2008 Presidential Vote
|Cook Partisan Voting Index|
In the 1970s and 1980s, Dayton’s economy sputtered. General Motors, then the area’s largest employer, was in trouble and NCR was taken over in a merger. Manufacturing jobs continue to exit, especially with the bankruptcy of GM parts supplier Delphi Corp, but the local economy eventually turned around. Wright-Patterson base became the biggest employer, and is the Air Force’s largest site for analyzing intelligence about foreign aerospace and weapons technology. Today there are more scientists, engineers, computer specialists and technicians here than GM workers. The area’s small manufacturers and suppliers have produced more patents per capita than any other city in the nation. Dayton entered another period of economic gloom in 2008 and 2009 as the national economy soured. It has been bleeding manufacturing jobs for two years, and in November 2008, DHL closed an air cargo hub at the Wilmington Air Park in Clinton County, costing the region 10,000 jobs. Then, in a major psychological as well as economic blow for the city, NCR announced in June 2009 that it was leaving after 125 years, taking away Dayton’s last Fortune 500 company and the 1,300 jobs it provided.
The 3rd Congressional District of Ohio includes most of Dayton and all but the northeast corner of Montgomery County. It takes in the northern half of fast-growing suburban Warren County, and the mostly rural and small town Clinton and Highland counties. Republican George W. Bush won 54% of the vote in the 2004 presidential election, and GOP nominee John McCain got 52% in 2008.
Rep. Mike Turner (R)
Elected: 2002, 4th term.
Born: Jan. 11, 1960, Dayton .
Education: OH N. U., B.A. 1982, Case Western Reserve U., J.D. 1985, U. of Dayton, M.B.A. 1992.
Family: Married (Lori); 2 children.
Elected office: Dayton mayor, 1993-2001.
Professional Career: Practicing atty.
The congressman from the 3rd District is Mike Turner, a Republican elected in 2002. Turner grew up in Dayton, where his father worked 42 years for GM. He graduated from Ohio Northern University, Case Western law school and the University of Dayton business school and became a corporate lawyer. In 1993, at age 33, he narrowly defeated a scandal-tainted Democratic incumbent to win the first of two terms as mayor of Dayton. He narrowly lost a bid for re-election in 2001. Ohio and national Republican leaders recruited him to challenge 3rd District Democratic Rep. Tony Hall, who had served 12 terms but was vulnerable after post-2000 census redistricting made his turf considerably more Republican. In early 2002, Turner announced he was running for Congress, the same day the Ohio Legislature passed their redistricting plan. A week later, President Bush nominated Hall as ambassador to the United Nations’ Food and Agriculture Organization in Rome.

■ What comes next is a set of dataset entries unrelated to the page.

(* ===== verification/ArrowSpec.v ===== *)
(** Columns hold their records (store/record.rs): what it is for an array to be the column of
    a list of records, that one is built for records that fit their storage type, that its
    rows read back as the records, and that the rewriting of [Null] keeps them. *)
From S2P Require Import Prelude Bytes Varint Windows Coders Arrow RecordTables.
Local Open Scope string_scope.
Local Open Scope list_scope.

(** * Equality of types *)

Lemma same_type_eq a b : same_type a b = true ↔ a = b.
Proof.
  split; [|intros <-].
  - revert a b. fix IH 1. intros a b.
    assert (∀ n t o m g, match (mkArrowField n t o m), g with
      mkArrowField n t o m, mkArrowField n' t' o' m' =>
        bool_decide (n = n') && same_type t t' && bool_decide (o = o') && bool_decide (m = m') end = true →
      (∀ t', same_type t t' = true → t = t') → mkArrowField n t o m = g) as Hf.
    { intros n t o m [n' t' o' m'] H Ht. repeat rewrite andb_true_iff in H.
      destruct H as (((Hn & H) & Ho) & Hm). apply bool_decide_eq_true in Hn, Ho, Hm. by rewrite (Ht _ H), Hn, Ho, Hm. }
    destruct a as [| | | | | | | | | | | | | | |u z|u|u|p s|[n t o m]|[n t o m]|[n t o m] k|fs|[n t o m] k|k], b;
      cbn [same_type]; intros H; try discriminate H; try reflexivity;
      repeat rewrite andb_true_iff in H; rewrite ?bool_decide_eq_true in H; try (destruct_and? H; by subst);
      try (f_equal; (by apply (Hf n t o m); [|apply IH]));
      try (destruct_and? H; f_equal; [by apply (Hf n t o m); [|apply IH]|done]).
    f_equal. revert fields H. induction fs as [|[n t o m] fs IHfs]; intros [|g gs] H; try done.
    apply andb_true_iff in H as [H1 H2]. f_equal; [by apply (Hf n t o m); [|apply IH]|by apply IHfs].
  - revert a. fix IH 1. intros a.
    destruct a as [| | | | | | | | | | | | | | |u z|u|u|p s|[n t o m]|[n t o m]|[n t o m] k|fs|[n t o m] k|k]; cbn [same_type];
      try reflexivity; rewrite ?bool_decide_true by done; rewrite ?IH; try reflexivity.
    induction fs as [|[n t o m] fs IHfs]; [done|]. rewrite !bool_decide_true by done. by rewrite IH, IHfs.
Qed.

|Mike Turner (R)||200,204||(63%)||($1,058,000)|
|Jane Mitakides (D)||115,976||(37%)||($462,075)|
|Mike Turner (R)||Unopposed|
Prior Winning Percentages: 2006 (59%), 2004 (62%), 2002 (59%)
In the Republican primary, Turner had fierce opposition from newspaper publisher Roy Brown, grandson and son of former U.S. Reps. Clarence Brown and Clarence Brown Jr., who had represented the neighboring 7th District from 1938 to 1982. Brown spent $1.3 million of his own money in the primary, largely on ads attacking Turner’s record on taxes and crime and lambasting him for being insufficiently conservative. Brown owned more than 50 newspapers, 10 in the 3rd District. Turner contended that Brown’s campaign guided his newspapers’ coverage of the race. Then, a few days before the primary, the Ohio Election Commission ruled that Brown violated state law with false statements in a televised ad. Voters evidently took the same view. Turner beat Brown 80%-14%. The general election was comparatively sedate. The Democratic nominee was Rick Carne, Hall’s chief of staff. He had little support from the national party but he raised nearly $600,000, with help from a local appearance by Dayton native Martin Sheen, who played President Bartlet on popular The West Wing television series. Turner won 59%-41%.
In the House, Turner got a seat on Armed Services and worked successfully to keep the Wright-Patterson base off the base-closing list and to expand its jobs, including a new center for research on fixed-wing aircraft—solid first steps for a new member of Congress. In October 2007, he worked to pass a bipartisan bill in the House to require the Bush administration to prepare contingency plans to withdraw troops from Iraq. And Turner collaborated with Rep. Jane Harman, D-Calif., to review the military’s handling of sexual assault charges. Also in 2007, he was successful in getting the Office of the Architect of the Capitol to return the word “God” to the official certificates with flags that are sent to constituents.
Turner formed a caucus of former mayors serving in Congress to focus on urban issues. In 2006, he worked on House-passed legislation to accelerate clean-up of polluted brownfields by making it easier for communities to apply for federal grants for revitalization efforts. He also promoted the kind of public-private partnerships that he used for economic development in Dayton. In March 2009, Turner was one of seven House Republicans to support a bill that would give bankruptcy judges the power to restructure the terms of home mortgages. House Minority Leader John Boehner, R-Ohio, called the bill “just the worst idea in the world.”
Turner seems entrenched in what had been a safe Democratic district. In 2006, three months after veterinarian Stephanie Studebaker won the Democratic nomination to challenge him, both she and her husband were arrested at their home and charged with domestic violence. She withdrew as a candidate. In September, federal prosecutor Richard Chema won a special primary to replace her, but Turner won easily. In 2008, Democratic challenger and investment manager Jane Mitakides ran, criticizing Turner for supporting Bush’s policies. And in August before the election, Ohio Democrats made an issue of the fact that he had not disclosed a five-year business relationship between his wife, Lori Turner, and home builder Tom Peebles, who had contributed to Turner’s campaign. Turner asked for a ruling from the House Committee on Standards of Official Conduct and the panel concluded he did not have to disclose the relationship between Peebles and his wife. Turner won 63%-37%.